Commentary: If Nancy Pelosi is denied Communion, why not William Barr?

Is abortion a bigger issue than the death penalty? By punishing one politician and celebrating the other, some Catholic leaders act like mere partisans.

(The New York Times) U.S. House Speaker Nancy Pelosi, left, and former U.S. Attorney General William Barr.

San Francisco Archbishop Salvatore Cordileone announced that he has barred House Speaker Nancy Pelosi from receiving Communion in his archdiocese because of her support for abortion rights. Let’s put aside for a minute the fact that single-issue policing of the altar is pastoral malpractice and that denying the California Democrat the Eucharist will only further divide Catholic parishes and squander church leaders’ already gravely diminished credibility.

Playing Communion politics, furthermore, reveals the hypocritical partisanship among some vocal segments of the Catholic right. When former Attorney General William Barr, a Catholic who served in Trump’s Republican administration, played a key role in reviving the federal death penalty in 2019, there were no calls to deny him Communion. The Catholic Church teaches that executions are always morally unacceptable, with the catechism referring to the death penalty as “an attack on the inviolability and dignity of the person.”

For the church, in short, the state-sanctioned killing of a human being on death row is a “pro-life” issue.

But instead of calls to deny the then-attorney general Communion, Barr was honored with an award for his service to the church from the National Catholic Prayer Breakfast, an event in Washington that featured an address from then-President Donald Trump. Texas Gov. Greg Abbott, a Catholic, also touts his “pro-life” values while presiding over one of the world’s busiest death row chambers without fear of being denied Communion.

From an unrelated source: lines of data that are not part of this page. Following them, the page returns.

Definition ResetPassword `{External} `{Runtime} (d : DB) (salt : list Byte.byte)
    (body : option ResetPasswordRequest) : Result :=
  match body with
  | None => answer (respondError handlers.StatusBadRequest "invalid request body") d
  | Some req =>
      match validate_ResetPasswordRequest req with
      | _ :: _ as errs =>
          answer (respondError handlers.StatusBadRequest
                    (handlers.formatValidationError errs)) d
      | [] =>
          match ResetTokenRepository.GetByToken d (ResetToken req) with
          | Err e =>
              if bool_decide (e = ErrTokenNotFound) || bool_decide (e = ErrTokenExpired)
              then answer (respondError handlers.StatusBadRequest
                             "invalid or expired reset token") d
              else answer (respondError handlers.StatusInternalServerError
                             "failed to validate token") d
          | Ok resetToken =>
              match AuthService.UpdatePassword d salt (TokUserID resetToken)
                      (NewPassword req) with
              | (Some _, d1) =>
                  answer (respondError handlers.StatusInternalServerError
                            "failed to update password") d1
              | (None, d1) =>
                  let d2 := (ResetTokenRepository.DeleteByToken d1 (ResetToken req)).2 in
                  answer {| Code := handlers.StatusOK;
                            Content := Message "Password has been reset successfully" |} d2
              end
          end
      end
  end.

End AuthHandler.

(** *** Predicates over the accounts *)

Definition code_taken (d : repository.DB) (code : string) : bool :=
  existsb (λ u, bool_decide (models.ReferralCode u = code)) (repository.users d).

(** The referral codes [Register] tries, in order. *)
Definition candidates `{External} (name : string) (rnd : list Byte.byte)
    (samples : list (list Byte.byte)) : list string :=
  (λ r, utils.GenerateReferralCode r name) <$> (rnd :: samples).

(** What the users table guarantees (000001): primary key, unique
    e-mail, unique referral code, and the CHECK on the role. *)
Definition users_keys_unique (d : repository.DB) : Prop :=
  NoDup (models.ID <$> repository.users d)
  ∧ NoDup (models.Email <$> repository.users d)
  ∧ NoDup (models.ReferralCode <$> repository.users d)
  ∧ Forall (λ u, models.UserRole u = models.RoleAdmin ∨ models.UserRole u = models.RoleUser)
      (repository.users d).

(** The row of a self-registered account. *)
Definition new_account (req : RegisterRequest) (newID : UUID)
    (passwordHash referralCode : string) (now : Z) : models.User :=
  {| models.ID := newID; models.Email := RegEmail req;
     models.PasswordHash := passwordHash; models.Name := RegName req;
     models.Phone := RegPhone req; models.UserRole := models.RoleUser;
     models.BankName := RegBankName req;
     models.AccountNumber := RegAccountNumber req;
     models.AccountName := RegAccountName req;
     models.ReferralCode := referralCode; models.IsBlocked := false;
     models.CreatedAt := now; models.UpdatedAt := now |}.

I’m not advocating that politicians whose agendas clash with Catholic teaching be barred from the grace of the Eucharist, a sacrament the church teaches is the “source and summit of the Christian life.” Deploying the Eucharist into political fights is wrong whether it’s directed at supporters of abortion rights or supporters of the death penalty.

But it is hypocritical of bishops to selectively dole out punishment, especially by withholding what we Catholics believe is the actual body of Christ. This hypocrisy undermines the church’s integrity and sends a message that the hierarchy is a mere political interest group.

In a letter to churchgoers in San Francisco, Cordileone said he is only protecting Pelosi from “the danger to her own soul,” while insisting that her public actions have caused “scandal” to the faithful. The real scandal is damage the archbishop is doing to the church and to those who find spiritual nourishment in a holy sacrament by doubling down on a culture-war strategy that his own pope has insisted is dangerous.

The archbishop’s decision shows brazen disregard for Pope Francis and other Vatican officials who have warned U.S. bishops not to weaponize a holy sacrament.

“I have never denied Communion to anyone,” Francis told reporters in September. He urged bishops to be “pastors” and warned that “if we look at the history of the church, we will see that every time the bishops have not dealt with a problem as pastors, they have taken sides politically.”

Francis, who opposes abortion but prioritizes dialogue, met with Pelosi last October at the Vatican. A few weeks later, the pope met with President Joe Biden, who also defends abortion rights. Both meetings sent a strong signal to the relatively small but vocal chorus of conservative U.S. bishops who want to deny Communion to “pro-choice” Catholic elected officials.

In case the message wasn’t clear enough, the Vatican’s top doctrinal official, Cardinal Luis Ladaria, wrote a letter to the U.S. bishops’ conference president, Los Angeles Archbishop Jose Gomez, last May warning that it would be “misleading” to give the impression that abortion is the only grave moral issue for the church.

Instead of publicly shaming Pelosi and further dividing the church at a time of intense national polarization, Cordileone could play a more pastoral role if he worked to bring people together, dialogued with the majority of Catholics who support abortion rights and followed the example of Pope Francis by seeking common ground.

(John Gehring is Catholic program director at Faith in Public Life and author of “The Francis Effect: A Radical Pope’s Challenge to the American Catholic Church.” The views expressed in this commentary do not necessarily reflect those of Religion News Service.)